EU bureaucrats are fuming over the decline and potential fall of their new world order. On Thursday, EU chief Jean-Claude Juncker delivered a bizarre speech in which he threatened to exact revenge on Donald Trump if he doesn’t change his tune on international governance. Junker suggested he might push for Ohio and Texas to exit the United States.
Globalists are becoming unhinged as their ultimate goal of a borderless, cashless one world economy gets push back. Abolishing paper currency notes and coins in economic transactions would force everyone into some form of electronic account that leaves them completely at the whim of bankers. If central banks impose negative interest rates on the economy, then all holders of digital cash could be automatically charged interest.

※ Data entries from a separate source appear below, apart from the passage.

(* ===== verification/GecosSearch.v ===== *)
(** * The GECOS searches are linearizable

    For each variant of [search] (list_gecos.c): among other threads that
    respect [grely], it never touches unmapped memory, and the answer it
    returns was right at some moment between its call and its return. *)
From S2P Require Import Prelude Mem RG SWP Table TableFacts Frozen Allocator ListOps Stamp ListWriter ListGecos GecosWriter GecosReader.

#[local] Existing Instance gecos_stamp.

Section searches.
Context `{Calloc} (self : Z) (E : err -> Prop) (HE : E OutOfFuel).
Context (s0 : gcfg) (i key : Z) (W0 : gwf s0) (Hi : is_Some (bk (cg s0) !! i)).

Abbreviation rwp := (wp E grely (rguar self)).

(** The answer was right at some moment since [s0]. *)
Definition answer (b : Z) (s : gcfg) : Prop := nowrap (ctr s) -> lin s0 s i key b.

(** What holds at each label. *)
Definition node_ok (s : gcfg) (cur : Z) (cur_gc : option Z) : Prop :=
  safe_cur s cur cur_gc /\ (nowrap (ctr s) -> at_cur s0 s i key cur cur_gc).

Definition label_ok (s : gcfg) (pc : label) : Prop :=
  match pc with
  | Retry => True
  | Loop cur cur_gc => node_ok s cur cur_gc
  | Relink cur cur_gc k => cur <> NULL /\ node_ok s cur cur_gc /\
      (nowrap (ctr s) -> forall g, cur_gc = Some g -> st (cm s) i cur = Some g -> nkey (cm s) cur = k)
  end.

Lemma node_ok_mono s s' cur cur_gc : grely s s' -> gwf s -> node_ok s cur cur_gc -> node_ok s' cur cur_gc.
Proof.
  intros R W [H1 H2]. split; [by eapply safe_cur_mono|]. intros Hnw.
  eapply at_cur_mono; [done|exact R|done|]. apply H2. eapply nowrap_suffix; [apply R|done].
Qed.

Lemma answer_mono b s s' : grely s s' -> answer b s -> answer b s'.
Proof.
  intros R Ha Hnw. eapply lin_mono; [done|]. apply Ha. eapply nowrap_suffix; [apply R|done].
Qed.

Lemma relink_ok_mono s s' cur cur_gc k : grely s s' -> gwf s ->
  label_ok s (Relink cur cur_gc k) -> label_ok s' (Relink cur cur_gc k).
Proof.
  intros R W (Hn & Hok & Hk). split_and!; [done|by eapply node_ok_mono|].
  intros Hnw g0 -> Hg. assert (Hnws : nowrap (ctr s)) by (eapply nowrap_suffix; [apply R|done]).
  destruct (proj2 Hok Hnws) as [_ Hat]. destruct (Hat Hn) as (? & v & [= <-] & Hv & Hle & Hc).
  destruct (ev_gc _ _ (proj2 R W) i cur v Hnw Hv) as (v' & Hv' & Hle').
  assert (v = g0) as -> by (rewrite Hg in Hv'; injection Hv' as <-; lia).
  destruct (Hc eq_refl I) as [Hl _].
  destruct (ev_live _ _ (proj2 R W) i cur g0 Hnw Hl Hv I Hg) as [_ ->]. by apply (Hk Hnws g0).
Qed.

(** The checks of an iteration at the node [cur], whose key was read as [k]
    when the configuration was [s1]. *)
Lemma r_iteration s1 cur cur_gc k next_gc (KM KG : option Z -> prog Z) (KN : Z -> option Z -> prog Z) :
  grely s0 s1 -> gwf s1 -> label_ok s1 (Relink cur cur_gc k) ->
  (forall s' ng, grely s1 s' -> gwf s' -> rwp (KM ng) answer s') ->
  (forall s' ng, grely s1 s' -> gwf s' -> rwp (KG ng) answer s') ->
  (forall s' next ng, grely s1 s' -> gwf s' -> node_ok s' next ng -> rwp (KN next ng) answer s') ->
  rwp (next ← load (LNext cur);
       ng ← read_gc next next_gc;
       compiler_barrier;;
       next2 ← load (LNext cur);
       if negb (next =? next2) then KM ng else
       gc2 ← load (LGc cur);
       use cur_gc (fun gc1 =>
       if negb (gc1 =? gc2) then KG ng
       else if key <=? k then Ret (found k key) else KN next ng)) answer s1.
Proof.
  intros R01 W1 (Hn & [Hsafe Hat] & Hk) HKM HKG HKN.
  destruct (Hsafe Hn) as [Hnode [g0 ->]].
  apply r_read_next; [done..|]. intros s3 s5 next ng next2 R13 R35 W5 Hnext Hnx.
  assert (R15 : grely s1 s5) by (rely_trans).
  destruct (Z.eqb_spec next next2) as [<-|Hne]; cbn [negb]; [|by apply HKM].
  apply r_load; [done|]. intros s6 R56 W6. assert (R16 : grely s1 s6) by (rely_trans).
  destruct (node_gc s6 cur (grely_node _ _ _ R16 W1 Hnode)) as (v & Hv & Hv').
  exists v. split; [done|]. cbn [use].
  destruct (Z.eqb_spec g0 v) as [<-|Hne]; cbn [negb]; [|by apply HKG].
  assert (Hok : nowrap (ctr s6) -> nkey (cm s6) cur = k /\ cand s0 s6 i key cur /\
            (k < key -> at_cur s0 s6 i key next ng)).
  { intros Hnw. assert (Hnw1 : nowrap (ctr s1)) by (eapply nowrap_suffix; [apply R16|done]).
    eapply (iteration_ok s0 s1 s3 s5 s6); try done; [by apply Hat|by apply Hk|].
    intros Hnn. by destruct (Hnext Hnn). }
  destruct (Z.leb_spec key k) as [Hle|Hlt].
  - apply r_ret; [done|]. intros s7 R67 W7. apply (answer_mono _ s6); [done|]. intros Hnw.
    destruct (Hok Hnw) as (Hk6 & Hc & _). rewrite <- Hk6. apply cand_answer; [done|lia].
  - apply HKN; [done..|]. split.
    + intros Hnn. destruct (Hnext Hnn) as (Hnode' & v & -> & _). split; [|done].
      by apply (grely_node _ _ _ R56 W5).
    + intros Hnw. by apply Hok.
Qed.

(** The end of the list. *)
Lemma r_end s cur_gc : gwf s -> node_ok s NULL cur_gc -> rwp (Ret 0) answer s.
Proof.
  intros W [_ Hat]. apply r_ret; [done|]. intros s1 R W1. apply (answer_mono _ s); [done|].
  intros Hnw. by apply (Hat Hnw).
Qed.

(** Reading the key of a node: the iteration may start. *)
Lemma r_key {A} s cur cur_gc (K : Z -> prog A) (Q : A -> gcfg -> Prop) :
  gwf s -> cur <> NULL -> node_ok s cur cur_gc ->
  (forall s1 k, grely s s1 -> gwf s1 -> label_ok s1 (Relink cur cur_gc k) -> rwp (K k) Q s1) ->
  rwp (k ← load (LKey cur); K k) Q s.
Proof.
  intros W Hn Hok HK. apply r_load; [done|]. intros s1 R W1.
  pose proof (node_ok_mono _ _ _ _ R W Hok) as Hok1. destruct (proj1 Hok1 Hn) as [Hnode _].
  exists (nkey (cm s1) cur). split; [by apply mget_lookup, node_key|].
  apply HK; [done..|]. by split_and!.
Qed.

(** ** The default variant *)

Lemma search_loop_ok fuel : forall pc next_gc s,
  grely s0 s -> gwf s -> label_ok s pc ->
  rwp (search_loop fuel self key (LHead i) pc next_gc) answer s.
Proof.
  induction fuel as [|fuel IH]; intros pc next_gc s R W Hpc; [exact HE|].
  assert (Hnode : forall cur cur_gc, node_ok s cur cur_gc ->
    rwp (search_loop (S fuel) self key (LHead i) (Loop cur cur_gc) next_gc) answer s).
  { intros cur cur_gc Hok. cbn [search_loop].
    destruct (Z.eqb_spec cur NULL) as [->|Hn]; [by eapply r_end|].
    eapply r_key; [done..|]. intros s1 k R1 W1 Hl.
    assert (R01 : grely s0 s1) by (rely_trans).
    apply r_iteration; [done..| | |].
    - intros s' ng R' W'. apply r_incr; [done|]. intros s2 R2 W2.
      apply IH; [rely_trans|done..].
    - intros s' ng R' W'. apply r_incr; [done|]. intros s2 R2 W2.
      apply IH; [rely_trans|done..].
    - intros s' next ng R' W' Hok'. apply IH; [rely_trans|done..]. }
  destruct pc as [|cur cur_gc|cur cur_gc k]; [|by apply Hnode|apply Hnode, Hpc].
  cbn [search_loop]. eapply (r_start self E i key _ _ s0 s); [done..| | |].
  - intros s' R' W' Ha. exact Ha.
  - intros s' R' W'. apply IH; [rely_trans|done..].
  - intros s' cur g R' W' Hs Ha. apply IH; [rely_trans|done..].
Qed.

(** ** The relinking variant *)

Lemma relinking_search_loop_ok fuel : forall pc next_gc s,
  grely s0 s -> gwf s -> label_ok s pc ->
  rwp (Relinking.search_loop fuel self key (LHead i) pc next_gc) answer s.
Proof.
  induction fuel as [|fuel IH]; intros pc next_gc s R W Hpc; [exact HE|].
  destruct pc as [|cur cur_gc|cur cur_gc k]; cbn [Relinking.search_loop].
  - eapply (r_start self E i key _ _ s0 s); [done..| | |].
    + intros s' R' W' Ha. exact Ha.
    + intros s' R' W'. apply IH; [rely_trans|done..].
    + intros s' cur g R' W' Hs Ha. apply IH; [rely_trans|done..].
  - destruct (Z.eqb_spec cur NULL) as [->|Hn]; [by eapply r_end|].
    eapply r_key; [done..|]. intros s1 k R1 W1 Hl. apply IH; [rely_trans|done..].
  - apply r_iteration; [done..| | |].
    + intros s' ng R' W'. apply r_incr; [done|]. intros s2 R2 W2.
      assert (R02 : grely s s2) by (rely_trans). apply IH; [rely_trans|done|].
      by eapply relink_ok_mono.
    + intros s' ng R' W'. apply r_incr; [done|]. intros s2 R2 W2.
      apply IH; [rely_trans|done..].
    + intros s' next ng R' W' Hok'. apply IH; [rely_trans|done..].
Qed.


(** ** The stepping-back variant

    The first iteration may compare [prev_gc] before it was ever assigned:
    the error [Indeterminate] has to be allowed. *)

Definition prev_ok (s : gcfg) (prev prev_gc : option Z) : Prop :=
  forall p, prev = Some p -> p <> NULL /\ node_ok s p prev_gc.

Lemma prev_ok_mono s s' prev prev_gc : grely s s' -> gwf s -> prev_ok s prev prev_gc ->
  prev_ok s' prev prev_gc.
Proof. intros R W Hp p Hpr. destruct (Hp p Hpr) as [? ?]. split; [done|by eapply node_ok_mono]. Qed.

(** Stepping back to [prev], or starting over. *)
Lemma r_step_back (HU : E Indeterminate) s prev prev_gc (KB : Z -> prog Z) (KR : prog Z) :
  gwf s -> prev_ok s prev prev_gc ->
  (forall s' p, grely s s' -> gwf s' -> node_ok s' p prev_gc -> rwp (KB p) answer s') ->
  (forall s', grely s s' -> gwf s' -> rwp KR answer s') ->
  rwp (use prev (fun p =>
       pgc ← load (LGc p);
       use prev_gc (fun pg =>
       if pg =? pgc then incr_tls self Vnbreprev;; KB p
       else incr_tls self Vnbretry;; KR))) answer s.
Proof.
  intros W Hp HKB HKR. destruct prev as [p|]; [|exact HU]. cbn [use].
  destruct (Hp p eq_refl) as [Hn Hok]. destruct (proj1 Hok Hn) as [Hnode [pg ->]].
  apply r_load; [done|]. intros s1 R1 W1.
  destruct (node_gc s1 p (grely_node _ _ _ R1 W Hnode)) as (v & Hv & _). exists v. split; [done|].
  cbn [use]. destruct (Z.eqb_spec pg v).
  - apply r_incr; [done|]. intros s2 R2 W2. assert (grely s s2) by rely_trans.
    apply HKB; [done..|]. by eapply node_ok_mono.
  - apply r_incr; [done|]. intros s2 R2 W2. apply HKR; [rely_trans|done].
Qed.

Lemma back_search_loop_ok (HU : E Indeterminate) fuel : forall pc next_gc prev prev_gc s,
  grely s0 s -> gwf s -> label_ok s pc -> prev_ok s prev prev_gc ->
  rwp (Back.search_loop fuel self key (LHead i) pc next_gc prev prev_gc) answer s.
Proof.
  induction fuel as [|fuel IH]; intros pc next_gc prev prev_gc s R W Hpc Hprev; [exact HE|].
  assert (Hpm : forall s', grely s s' -> prev_ok s' prev prev_gc).
  { intros s' R'. by eapply prev_ok_mono. }
  destruct pc as [|cur cur_gc|cur cur_gc k]; cbn [Back.search_loop].
  - eapply (r_start self E i key _ _ s0 s); [done..| | |].
    + intros s' R' W' Ha. exact Ha.
    + intros s' R' W'. apply IH; [rely_trans|done|done|auto].
    + intros s' cur g R' W' Hs Ha. apply IH; [rely_trans|done|done|auto].
  - destruct (Z.eqb_spec cur NULL) as [->|Hn]; [by eapply r_end|].
    eapply r_key; [done..|]. intros s1 k R1 W1 Hl. apply IH; [rely_trans|done|done|auto].
  - apply r_iteration; [done..| | |].
    + intros s' ng R' W'. apply r_incr; [done|]. intros s2 R2 W2.
      assert (R02 : grely s s2) by rely_trans. apply IH; [rely_trans|done| |auto].
      by eapply relink_ok_mono.
    + intros s' ng R' W'. apply r_step_back; [done|done|auto| |].
      * intros s2 p R2 W2 Hok. assert (grely s s2) by rely_trans.
        apply IH; [rely_trans|done|done|auto].
      * intros s2 R2 W2. assert (grely s s2) by rely_trans.
        apply IH; [rely_trans|done|done|auto].
    + intros s' next ng R' W' Hok'. apply IH; [rely_trans|done|done|].
      intros p [= <-]. destruct Hpc as (Hn & Hok & _). split; [done|].
      by eapply node_ok_mono.
Qed.

End searches.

Federal Reserve officials have indicated that negative rates are a tool they could possibly deploy in the future. For the time being, they seem intent on raising their benchmark Fed funds rate two or three more times.
Thursday’s better than expected GDP report gives the Fed new impetus to raise rates. Gross domestic product for the fourth quarter was revised upward to 2.1%. That’s good news for the economy. The bad news is that as the first quarter of 2017 comes to an end, signs are pointing toward a significantly lower growth rate when the Q1 GDP number comes out.
The government would need to somehow engineer economic growth rates of more than 4% in order to grow federal revenues enough to prevent the current budget deficit from expanding. The Congressional Budget Office doesn’t foresee any big surge in federal revenues or cuts in spending commitments. The CBO now projects that the national debt will more than triple over the next 30 years to an unprecedented 150% of GDP. Over that same period, net interest costs are forecast to rise from 7% to 21% of total federal spending.
How much bond buying the Federal Reserve would have to do over the next 30 years to prevent the government from defaulting is an open question. But it would probably be enough to make its recent Quantitative Easing programs look like small potatoes by comparison.
We’ll know more about the Fed’s balance sheet if the Federal Reserve Transparency Act is finally signed into law. The so-called Audit the Fed bill made it through the House Committee on Oversight and Reform this week. Here’s some of what Congressman Thomas Massie of Kentucky said in support of auditing the Fed:
Rep. Massie: Over the past century the value of the dollar has declined by over 95%. During those hundred years the Federal Reserve, the organization established by us, the Congress, to manage congress' Article I section VIII authority to coin money and regulate the value thereof, has operated under a shroud of secrecy. My Bill HR24, the Federal Reserve Transparency Act, would put an end to that reign of secrecy. How can we know that the Fed is operating independently of big banks CEOs and Wall Street? Giving the revolving door of managers between the Fed, the Treasury and Wall Street, the opportunity for outside pressure and conflicts of interest abound at the Fed. Only a full audit can demonstrate that the Fed makes decisions independently of the political whims of the president and independently of the profit goals of commercial banks. An organization entrusted with daily decisions that affect the value of American's paychecks and the value of their retirement savings. An organization whose mission has morphed into facilitating the bailout of foreign banks, this is an organization that requires a full audit and full oversight of the elected body that created it.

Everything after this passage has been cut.